Ale do rzeczy, z chmur pada gratisowa woda, wystarczy ją uzbierać do zasobnika a z kolei pompa do wody, wąż i gotowe. Można nawadniać ogródek, krzaczki, kwiatki i cokolwiek tam, kto ma. Zbierając wodę da się użyć, rynny, z których hojnie leje się woda.
Dalszy sposób to studnie, i tu są dwa, no trzy rodzaje. Jedna normalna, należy wykopać na taką głębokość, żeby woda gruntowa zdołała nalecieć, i wówczas można wetknąć pompę głębinową. Taka pompa daje ciśnienie, jest to pompa zanurzeniowa. Drugie wyjście to hydrofor. Czyli pompa zewnętrzna, która zasysa wodę z studni i tłoczy ją pod ciśnieniem na spore odległości. Są takie pompy hydroforowe, które zdołają pchać, tłoczyć wodę na 100 metrów w górę ( hydrofor mh
inox 2500).
Następne studnie to studnie chłonne, czyli takie, które gromadzą wodę z systemu odwodnienia, drenażowego wokół domu lub z łąk. Te studnie mają tą słabostkę, że w czasie suszy są najczęściej puste. Odrębny typ studni to kolektorowe, aczkolwiek inaczej powinno się na nie mówić zbiorniki kolektorowe. Do takich zbiorników odprowadza się wodę z rynien, zwykłych ścieżek opadowych. Studnie takie zbierają wodę płynącą po powierzchni. Są przeważnie uszczelniane od wewnątrz żeby zgromadzona woda nie wyciekała na zewnątrz do gruntu. Z wszystkich tych studni można pompować wodę zwykłymi pompami zanurzeniowymi, wirnikowymi, które nie dają ciśnienia, ale mają niezłą efektywność. Pompy zanurzeniowe mają różne zdolności pompowania wody na różne wysokości. Z reguły jest to wysokość 6 metrów, przy takich najtańszych (wq 180f, wq 450 f). Inne pompy mogą pompować wodę nawet na wysokość 28 metrów np.: WQ 3-24-0,75.

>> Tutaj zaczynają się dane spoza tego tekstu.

(** * DVR and HA mixins of the Neutron L3 agent

    A shallow embedding of [neutron/agent/l3/dvr.py] and
    [neutron/agent/l3/ha.py]: the SNAT table-index function, the memoized
    FIP-namespace table, distributed floating-IP add/remove, SNAT
    redirection, ARP entry updates and the keepalived state-change handler.

    Python objects that are shared by reference (the [FipNamespace]
    instances) live in an object store and are named by handles; calls to
    the kernel and process primitives of [ip_lib] and of the metadata driver
    are recorded, in call order, in a trace.  Each primitive may raise; which
    call does is decided by an oracle that the development is parametric
    in. *)

From Stdlib Require Import ZArith Ascii String Lia.
From stdpp Require Import base option list gmap strings pretty.

Local Open Scope Z_scope.

(** ** Python string helpers *)

Module PyStr.

(** [s.split(sep)] for a one-character separator: never empty. *)
Fixpoint split_aux (sep : ascii) (cur : string) (s : string) : list string :=
  match s with
  | EmptyString => [String.rev cur]
  | String c rest =>
      if decide (c = sep) then String.rev cur :: split_aux sep EmptyString rest
      else split_aux sep (String c cur) rest
  end.

Definition split (sep : ascii) (s : string) : list string :=
  split_aux sep EmptyString s.

(** [s.split(sep)[0]] *)
Definition split_head (sep : ascii) (s : string) : string :=
  match split sep s with
  | x :: _ => x
  | [] => EmptyString
  end.

(** [s[n:]] *)
Fixpoint drop (n : nat) (s : string) : string :=
  match n, s with
  | O, _ => s
  | S n', String _ rest => drop n' rest
  | S _, EmptyString => EmptyString
  end.

(** [s[:n]] *)
Fixpoint take (n : nat) (s : string) : string :=
  match n, s with
  | S n', String c rest => String c (take n' rest)
  | _, _ => EmptyString
  end.

Definition code (c : ascii) : Z := Z.of_nat (nat_of_ascii c).

Definition bytes (s : string) : list Z := code <$> list_ascii_of_string s.

End PyStr.

(** ** [netaddr.IPNetwork]

    The library is not part of this repository.  The model reads the two
    textual forms the agent builds its CIDRs from: a dotted quad of decimal
    octets and colon-separated hexadecimal groups with at most one [::], each
    with an optional [/prefixlen].  As in the library, [value] is the integer
    of the address as written (host bits are kept), and a text outside these
    forms is rejected ([None] stands for [AddrFormatError]). *)

Module netaddr.

Record IPNetwork := mkIPNetwork {
  version : Z;
  value : Z;
  prefixlen : Z
}.

Definition digit (c : ascii) : option Z :=
  let n := PyStr.code c in
  if (48 <=? n) && (n <=? 57) then Some (n - 48) else None.

Definition hexdigit (c : ascii) : option Z :=
  let n := PyStr.code c in
  if (48 <=? n) && (n <=? 57) then Some (n - 48)
  else if (97 <=? n) && (n <=? 102) then Some (n - 87)
  else if (65 <=? n) && (n <=? 70) then Some (n - 55)
  else None.

Fixpoint number_aux (base : Z) (dig : ascii → option Z)
    (s : string) (acc : Z) : option Z :=
  match s with
  | EmptyString => Some acc
  | String c rest =>
      match dig c with
      | Some d => number_aux base dig rest (acc * base + d)
      | None => None
      end
  end.

(** A non-empty run of at most [maxlen] digits. *)
Definition number (base : Z) (dig : ascii → option Z) (maxlen : nat)
    (s : string) : option Z :=
  if bool_decide (1 ≤ String.length s ≤ maxlen)%nat
  then number_aux base dig s 0 else None.

Definition octet (s : string) : option Z :=
  match number 10 digit 3 s with
  | Some n => if n <=? 255 then Some n else None
  | None => None
  end.

Definition group (s : string) : option Z := number 16 hexdigit 4 s.

Fixpoint all_some {A} (l : list (option A)) : option (list A) :=
  match l with
  | [] => Some []
  | Some x :: l' => cons x <$> all_some l'
  | None :: _ => None
  end.

Definition join (radix : Z) (parts : list Z) : Z :=
  fold_left (λ acc p, acc * radix + p) parts 0.

Definition ipv4 (addr : string) : option Z :=
  match all_some (octet <$> PyStr.split "." addr) with
  | Some ([_; _; _; _] as os) => Some (join 256 os)
  | _ => None
  end.

(** Position of the first [::], as the text before and after it. *)
Fixpoint split_gap (cur : string) (s : string) : option (string * string) :=
  match s with
  | String ":" (String ":" rest) => Some (String.rev cur, rest)
  | String c rest => split_gap (String c cur) rest
  | EmptyString => None
  end.

Definition groups (s : string) : option (list Z) :=
  match s with
  | EmptyString => Some []
  | _ => all_some (group <$> PyStr.split ":" s)
  end.

Definition ipv6 (addr : string) : option Z :=
  match split_gap EmptyString addr with
  | None =>
      match groups addr with
      | Some gs => if bool_decide (length gs = 8%nat)
                   then Some (join 65536 gs) else None
      | None => None
      end
  | Some (l, r) =>
      match groups l, groups r with
      | Some gl, Some gr =>
          if bool_decide (length gl + length gr ≤ 7)%nat
          then Some (join 65536 gl * 65536 ^ Z.of_nat (8 - length gl)
                     + join 65536 gr)
          else None
      | _, _ => None
      end
  end.

Definition prefix (width : Z) (p : option string) : option Z :=
  match p with
  | None => Some width
  | Some s =>
      match number 10 digit 3 s with
      | Some n => if n <=? width then Some n else None
      | None => None
      end
  end.

Definition network (addr : string) (p : option string) : option IPNetwork :=
  match ipv4 addr with
  | Some v => mkIPNetwork 4 v <$> prefix 32 p
  | None =>
      match ipv6 addr with
      | Some v => mkIPNetwork 6 v <$> prefix 128 p
      | None => None
      end
  end.

(** [netaddr.IPNetwork(text)] *)
Definition parse (text : string) : option IPNetwork :=
  match PyStr.split "/" text with
  | [addr] => network addr None
  | [addr; p] => network addr (Some p)
  | _ => None
  end.

(** [net.network.value]: the address with the host bits cleared. *)
Definition base_value (net : IPNetwork) : Z :=
  let width := if version net =? 4 then 32 else 128 in
  Z.shiftl (Z.shiftr (value net) (width - prefixlen net))
           (width - prefixlen net).

End netaddr.

(** ** [binascii.crc32]

    The CRC-32 of zlib (reflected polynomial [0xEDB88320]).  Python 2 hands
    the checksum back as a signed 32-bit integer, which is why the caller
    masks it. *)

Module binascii.

Definition shift_bit (c : Z) : Z :=
  if Z.odd c then Z.lxor (Z.shiftr c 1) 0xEDB88320 else Z.shiftr c 1.

Definition update (crc byte : Z) : Z :=
  Nat.iter 8 shift_bit (Z.lxor crc byte).

Definition crc32_unsigned (s : string) : Z :=
  Z.lxor (fold_left update (PyStr.bytes s) 0xFFFFFFFF) 0xFFFFFFFF.

Definition crc32 (s : string) : Z :=
  let u := crc32_unsigned s in
  if u <? 2 ^ 31 then u else u - 2 ^ 32.

End binascii.

(** ** Module constants of [dvr.py] *)

Definition SNAT_INT_DEV_PREFIX : string := "sg-".
Definition SNAT_NS_PREFIX : string := "snat-".
(** xor-folding mask used for IPv6 rule index *)
Definition MASK_30 : Z := 0x3fffffff.

(** ** [_get_snat_idx]

    [None] is the [AddrFormatError] of [netaddr.IPNetwork(ip_cidr)]. *)

Definition snat_fold (crc : Z) : Z :=
  let snat_idx := Z.land crc 0xffffffff in
  let snat_idx := Z.lxor (Z.shiftr snat_idx 30) (Z.land snat_idx MASK_30) in
  if snat_idx <? 32768 then snat_idx + MASK_30 else snat_idx.

Definition _get_snat_idx (ip_cidr : string) : option Z :=
  match netaddr.parse ip_cidr with
  | None => None
  | Some net =>
      if netaddr.version net =? 6
      then Some (snat_fold (binascii.crc32 ip_cidr))
      else Some (netaddr.value net)
  end.

(** ** Exceptions, outcomes and the state-and-exception monad

    A Python call either returns a value or raises; the mutations made
    before a [raise] stay in place, so the state is threaded through
    both. *)

Inductive Exception :=
| KeyError
| AttributeError
| TypeError
| AddrFormatError
| ExhaustedError
| PrimitiveError.

Inductive Outcome (A : Type) :=
| Returns (a : A)
| Raises (e : Exception).
Arguments Returns {A} a.
Arguments Raises {A} e.

Definition Py (S A : Type) : Type := S → Outcome A * S.

#[export] Instance Py_ret {S} : MRet (Py S) := λ A a s, (Returns a, s).

#[export] Instance Py_bind {S} : MBind (Py S) := λ A B f m s,
  match m s with
  | (Returns a, s') => f a s'
  | (Raises e, s') => (Raises e, s')
  end.

Definition raise {S A} (e : Exception) : Py S A := λ s, (Raises e, s).

Definition get {S} : Py S S := λ s, (Returns s, s).

Definition modify {S} (f : S → S) : Py S unit := λ s, (Returns tt, f s).

(** [try: body except <catches>: handler] *)
Definition try_except {S A} (body : Py S A) (catches : Exception → bool)
    (handler : Py S A) : Py S A := λ s,
  match body s with
  | (Raises e, s') => if catches e then handler s' else (Raises e, s')
  | r => r
  end.

(** [except Exception] *)
Definition any_Exception (e : Exception) : bool := true.

(** [except AttributeError] *)
Definition only_AttributeError (e : Exception) : bool :=
  match e with AttributeError => true | _ => false end.

(** [d[k]] on a dict *)
Definition getitem {S K V} `{Countable K} (d : gmap K V) (k : K) : Py S V :=
  match d !! k with
  | Some v => mret v
  | None => raise KeyError
  end.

Takie podejście do magazynowania wody jest jak najbardziej racjonalne, uniezależnia nas od systemów wodociągów, które mogą za sprawą krajowych genialnych polityków wpaść w całkowicie prywatne łapy a wtedy może być ciekawie. Tak czy inaczej rozpoczynam robić zapasy wodę, pompować, podlewać i tyle. A jak by, co to przelewanie wody pompami elektrycznymi można zamienić pompowaniem pompami ręcznymi. Trzeba się, co prawda namachać, ale toż ruch to zdrowie, takie pompy ręczne do wody zwane skrzydełkowymi są produkowane w kilku wersjach, zależnie od wydajności np. KN-1 ma wydajność 17l na minutę, a najogromniejsza KN-5 53/ litry na minutę. Bezspornie wydajność zależy od naszej kondycji.